Write out every entry once more, character for character.

▶ **SOURCE INFORMATION**
______
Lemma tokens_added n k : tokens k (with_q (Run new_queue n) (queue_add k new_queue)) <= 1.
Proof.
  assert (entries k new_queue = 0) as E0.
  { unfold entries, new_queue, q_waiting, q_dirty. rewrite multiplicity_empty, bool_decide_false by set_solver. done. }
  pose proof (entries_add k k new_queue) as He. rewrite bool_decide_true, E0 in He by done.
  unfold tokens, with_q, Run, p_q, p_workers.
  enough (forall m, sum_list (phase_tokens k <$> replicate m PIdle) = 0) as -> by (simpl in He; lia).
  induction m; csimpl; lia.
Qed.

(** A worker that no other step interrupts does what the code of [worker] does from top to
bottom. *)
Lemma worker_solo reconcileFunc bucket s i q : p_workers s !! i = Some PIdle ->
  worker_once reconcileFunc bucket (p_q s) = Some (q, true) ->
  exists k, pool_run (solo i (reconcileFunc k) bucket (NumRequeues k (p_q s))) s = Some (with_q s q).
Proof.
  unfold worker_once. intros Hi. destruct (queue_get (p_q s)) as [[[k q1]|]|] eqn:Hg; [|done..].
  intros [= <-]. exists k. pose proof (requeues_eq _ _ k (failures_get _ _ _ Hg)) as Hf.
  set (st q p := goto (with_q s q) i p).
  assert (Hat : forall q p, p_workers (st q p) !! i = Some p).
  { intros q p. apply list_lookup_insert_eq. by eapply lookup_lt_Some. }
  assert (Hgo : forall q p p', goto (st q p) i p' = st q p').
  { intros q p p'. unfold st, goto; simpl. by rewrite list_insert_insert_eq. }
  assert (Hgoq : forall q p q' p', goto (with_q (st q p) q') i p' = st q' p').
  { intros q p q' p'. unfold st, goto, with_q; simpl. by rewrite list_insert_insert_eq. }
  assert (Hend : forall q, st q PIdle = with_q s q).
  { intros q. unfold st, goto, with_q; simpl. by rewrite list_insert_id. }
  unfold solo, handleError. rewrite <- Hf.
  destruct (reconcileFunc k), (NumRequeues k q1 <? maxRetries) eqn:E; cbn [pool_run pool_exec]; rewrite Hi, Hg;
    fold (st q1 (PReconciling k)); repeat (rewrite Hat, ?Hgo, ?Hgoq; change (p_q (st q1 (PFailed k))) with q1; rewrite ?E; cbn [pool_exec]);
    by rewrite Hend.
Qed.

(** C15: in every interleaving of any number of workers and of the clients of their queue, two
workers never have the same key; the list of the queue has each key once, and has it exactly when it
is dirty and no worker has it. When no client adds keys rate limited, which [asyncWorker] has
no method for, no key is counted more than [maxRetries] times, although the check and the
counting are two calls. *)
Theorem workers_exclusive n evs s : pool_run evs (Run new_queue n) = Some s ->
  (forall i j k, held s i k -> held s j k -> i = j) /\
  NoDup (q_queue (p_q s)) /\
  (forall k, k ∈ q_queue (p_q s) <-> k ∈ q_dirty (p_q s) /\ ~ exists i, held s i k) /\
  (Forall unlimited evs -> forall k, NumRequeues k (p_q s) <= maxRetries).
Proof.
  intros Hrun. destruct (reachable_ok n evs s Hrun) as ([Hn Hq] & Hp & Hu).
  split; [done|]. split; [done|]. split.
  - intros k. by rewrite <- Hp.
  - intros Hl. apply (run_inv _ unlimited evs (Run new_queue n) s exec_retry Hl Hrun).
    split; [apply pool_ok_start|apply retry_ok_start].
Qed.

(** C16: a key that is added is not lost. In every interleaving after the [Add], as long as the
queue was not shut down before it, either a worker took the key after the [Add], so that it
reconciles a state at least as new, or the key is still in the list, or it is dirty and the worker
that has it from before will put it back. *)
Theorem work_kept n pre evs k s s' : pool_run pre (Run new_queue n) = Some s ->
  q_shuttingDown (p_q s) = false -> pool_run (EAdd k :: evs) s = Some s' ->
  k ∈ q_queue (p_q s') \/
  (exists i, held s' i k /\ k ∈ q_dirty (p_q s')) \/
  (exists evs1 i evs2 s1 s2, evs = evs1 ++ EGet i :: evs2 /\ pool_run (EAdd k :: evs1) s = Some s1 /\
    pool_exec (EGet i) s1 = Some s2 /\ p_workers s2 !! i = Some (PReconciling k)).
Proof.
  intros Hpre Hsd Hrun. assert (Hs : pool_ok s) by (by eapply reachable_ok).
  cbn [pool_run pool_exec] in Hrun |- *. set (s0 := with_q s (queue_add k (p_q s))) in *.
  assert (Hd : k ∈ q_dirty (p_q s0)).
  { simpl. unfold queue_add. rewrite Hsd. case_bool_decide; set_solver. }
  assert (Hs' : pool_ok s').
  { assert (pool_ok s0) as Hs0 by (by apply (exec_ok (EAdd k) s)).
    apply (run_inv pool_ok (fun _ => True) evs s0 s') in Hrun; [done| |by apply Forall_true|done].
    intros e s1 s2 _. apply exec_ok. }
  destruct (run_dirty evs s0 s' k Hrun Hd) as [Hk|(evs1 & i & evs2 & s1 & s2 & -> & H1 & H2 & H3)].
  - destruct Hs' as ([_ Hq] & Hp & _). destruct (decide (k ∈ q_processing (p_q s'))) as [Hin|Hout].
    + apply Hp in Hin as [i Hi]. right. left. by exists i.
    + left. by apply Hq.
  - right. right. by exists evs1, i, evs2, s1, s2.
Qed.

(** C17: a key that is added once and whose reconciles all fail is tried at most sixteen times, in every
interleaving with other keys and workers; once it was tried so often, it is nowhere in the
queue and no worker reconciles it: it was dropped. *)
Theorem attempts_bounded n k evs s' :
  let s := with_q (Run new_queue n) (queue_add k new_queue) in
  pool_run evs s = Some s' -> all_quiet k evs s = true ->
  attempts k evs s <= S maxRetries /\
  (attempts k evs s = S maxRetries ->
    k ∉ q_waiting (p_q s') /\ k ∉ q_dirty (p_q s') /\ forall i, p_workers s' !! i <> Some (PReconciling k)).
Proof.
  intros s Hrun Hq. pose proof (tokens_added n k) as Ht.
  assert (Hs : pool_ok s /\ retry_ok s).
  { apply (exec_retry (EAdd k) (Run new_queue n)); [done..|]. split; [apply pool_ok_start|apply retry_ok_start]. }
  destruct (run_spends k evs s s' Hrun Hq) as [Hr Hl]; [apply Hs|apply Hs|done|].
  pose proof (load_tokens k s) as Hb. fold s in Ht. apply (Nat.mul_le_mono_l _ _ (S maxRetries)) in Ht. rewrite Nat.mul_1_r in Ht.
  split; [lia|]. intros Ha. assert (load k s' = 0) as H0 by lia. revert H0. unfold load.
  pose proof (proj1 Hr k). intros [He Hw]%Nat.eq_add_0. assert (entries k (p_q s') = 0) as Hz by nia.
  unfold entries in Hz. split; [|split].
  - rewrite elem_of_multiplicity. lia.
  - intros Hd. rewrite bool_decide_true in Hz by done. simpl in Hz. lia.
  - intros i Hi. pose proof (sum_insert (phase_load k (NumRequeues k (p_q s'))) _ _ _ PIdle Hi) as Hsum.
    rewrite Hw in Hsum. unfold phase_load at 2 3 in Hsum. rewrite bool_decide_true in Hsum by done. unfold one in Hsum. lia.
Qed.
______
▶ **EXERCISE SOLUTION**
Lemma tokens_added n k : tokens k (with_q (Run new_queue n) (queue_add k new_queue)) <= 1.
Proof.
  assert (entries k new_queue = 0) as E0.
  { unfold entries, new_queue, q_waiting, q_dirty. rewrite multiplicity_empty, bool_decide_false by set_solver. done. }
  pose proof (entries_add k k new_queue) as He. rewrite bool_decide_true, E0 in He by done.
  unfold tokens, with_q, Run, p_q, p_workers.
  enough (forall m, sum_list (phase_tokens k <$> replicate m PIdle) = 0) as -> by (simpl in He; lia).
  induction m; csimpl; lia.
Qed.

(** A worker that no other step interrupts does what the code of [worker] does from top to
bottom. *)
Lemma worker_solo reconcileFunc bucket s i q : p_workers s !! i = Some PIdle ->
  worker_once reconcileFunc bucket (p_q s) = Some (q, true) ->
  exists k, pool_run (solo i (reconcileFunc k) bucket (NumRequeues k (p_q s))) s = Some (with_q s q).
Proof.
  unfold worker_once. intros Hi. destruct (queue_get (p_q s)) as [[[k q1]|]|] eqn:Hg; [|done..].
  intros [= <-]. exists k. pose proof (requeues_eq _ _ k (failures_get _ _ _ Hg)) as Hf.
  set (st q p := goto (with_q s q) i p).
  assert (Hat : forall q p, p_workers (st q p) !! i = Some p).
  { intros q p. apply list_lookup_insert_eq. by eapply lookup_lt_Some. }
  assert (Hgo : forall q p p', goto (st q p) i p' = st q p').
  { intros q p p'. unfold st, goto; simpl. by rewrite list_insert_insert_eq. }
  assert (Hgoq : forall q p q' p', goto (with_q (st q p) q') i p' = st q' p').
  { intros q p q' p'. unfold st, goto, with_q; simpl. by rewrite list_insert_insert_eq. }
  assert (Hend : forall q, st q PIdle = with_q s q).
  { intros q. unfold st, goto, with_q; simpl. by rewrite list_insert_id. }
  unfold solo, handleError. rewrite <- Hf.
  destruct (reconcileFunc k), (NumRequeues k q1 <? maxRetries) eqn:E; cbn [pool_run pool_exec]; rewrite Hi, Hg;
    fold (st q1 (PReconciling k)); repeat (rewrite Hat, ?Hgo, ?Hgoq; change (p_q (st q1 (PFailed k))) with q1; rewrite ?E; cbn [pool_exec]);
    by rewrite Hend.
Qed.

(** C15: in every interleaving of any number of workers and of the clients of their queue, two
workers never have the same key; the list of the queue has each key once, and has it exactly when it
is dirty and no worker has it. When no client adds keys rate limited, which [asyncWorker] has
no method for, no key is counted more than [maxRetries] times, although the check and the
counting are two calls. *)
Theorem workers_exclusive n evs s : pool_run evs (Run new_queue n) = Some s ->
  (forall i j k, held s i k -> held s j k -> i = j) /\
  NoDup (q_queue (p_q s)) /\
  (forall k, k ∈ q_queue (p_q s) <-> k ∈ q_dirty (p_q s) /\ ~ exists i, held s i k) /\
  (Forall unlimited evs -> forall k, NumRequeues k (p_q s) <= maxRetries).
Proof.
  intros Hrun. destruct (reachable_ok n evs s Hrun) as ([Hn Hq] & Hp & Hu).
  split; [done|]. split; [done|]. split.
  - intros k. by rewrite <- Hp.
  - intros Hl. apply (run_inv _ unlimited evs (Run new_queue n) s exec_retry Hl Hrun).
    split; [apply pool_ok_start|apply retry_ok_start].
Qed.

(** C16: a key that is added is not lost. In every interleaving after the [Add], as long as the
queue was not shut down before it, either a worker took the key after the [Add], so that it
reconciles a state at least as new, or the key is still in the list, or it is dirty and the worker
that has it from before will put it back. *)
Theorem work_kept n pre evs k s s' : pool_run pre (Run new_queue n) = Some s ->
  q_shuttingDown (p_q s) = false -> pool_run (EAdd k :: evs) s = Some s' ->
  k ∈ q_queue (p_q s') \/
  (exists i, held s' i k /\ k ∈ q_dirty (p_q s')) \/
  (exists evs1 i evs2 s1 s2, evs = evs1 ++ EGet i :: evs2 /\ pool_run (EAdd k :: evs1) s = Some s1 /\
    pool_exec (EGet i) s1 = Some s2 /\ p_workers s2 !! i = Some (PReconciling k)).
Proof.
  intros Hpre Hsd Hrun. assert (Hs : pool_ok s) by (by eapply reachable_ok).
  cbn [pool_run pool_exec] in Hrun |- *. set (s0 := with_q s (queue_add k (p_q s))) in *.
  assert (Hd : k ∈ q_dirty (p_q s0)).
  { simpl. unfold queue_add. rewrite Hsd. case_bool_decide; set_solver. }
  assert (Hs' : pool_ok s').
  { assert (pool_ok s0) as Hs0 by (by apply (exec_ok (EAdd k) s)).
    apply (run_inv pool_ok (fun _ => True) evs s0 s') in Hrun; [done| |by apply Forall_true|done].
    intros e s1 s2 _. apply exec_ok. }
  destruct (run_dirty evs s0 s' k Hrun Hd) as [Hk|(evs1 & i & evs2 & s1 & s2 & -> & H1 & H2 & H3)].
  - destruct Hs' as ([_ Hq] & Hp & _). destruct (decide (k ∈ q_processing (p_q s'))) as [Hin|Hout].
    + apply Hp in Hin as [i Hi]. right. left. by exists i.
    + left. by apply Hq.
  - right. right. by exists evs1, i, evs2, s1, s2.
Qed.

(** C17: a key that is added once and whose reconciles all fail is tried at most sixteen times, in every
interleaving with other keys and workers; once it was tried so often, it is nowhere in the
queue and no worker reconciles it: it was dropped. *)
Theorem attempts_bounded n k evs s' :
  let s := with_q (Run new_queue n) (queue_add k new_queue) in
  pool_run evs s = Some s' -> all_quiet k evs s = true ->
  attempts k evs s <= S maxRetries /\
  (attempts k evs s = S maxRetries ->
    k ∉ q_waiting (p_q s') /\ k ∉ q_dirty (p_q s') /\ forall i, p_workers s' !! i <> Some (PReconciling k)).
Proof.
  intros s Hrun Hq. pose proof (tokens_added n k) as Ht.
  assert (Hs : pool_ok s /\ retry_ok s).
  { apply (exec_retry (EAdd k) (Run new_queue n)); [done..|]. split; [apply pool_ok_start|apply retry_ok_start]. }
  destruct (run_spends k evs s s' Hrun Hq) as [Hr Hl]; [apply Hs|apply Hs|done|].
  pose proof (load_tokens k s) as Hb. fold s in Ht. apply (Nat.mul_le_mono_l _ _ (S maxRetries)) in Ht. rewrite Nat.mul_1_r in Ht.
  split; [lia|]. intros Ha. assert (load k s' = 0) as H0 by lia. revert H0. unfold load.
  pose proof (proj1 Hr k). intros [He Hw]%Nat.eq_add_0. assert (entries k (p_q s') = 0) as Hz by nia.
  unfold entries in Hz. split; [|split].
  - rewrite elem_of_multiplicity. lia.
  - intros Hd. rewrite bool_decide_true in Hz by done. simpl in Hz. lia.
  - intros i Hi. pose proof (sum_insert (phase_load k (NumRequeues k (p_q s'))) _ _ _ PIdle Hi) as Hsum.
    rewrite Hw in Hsum. unfold phase_load at 2 3 in Hsum. rewrite bool_decide_true in Hsum by done. unfold one in Hsum. lia.
Qed.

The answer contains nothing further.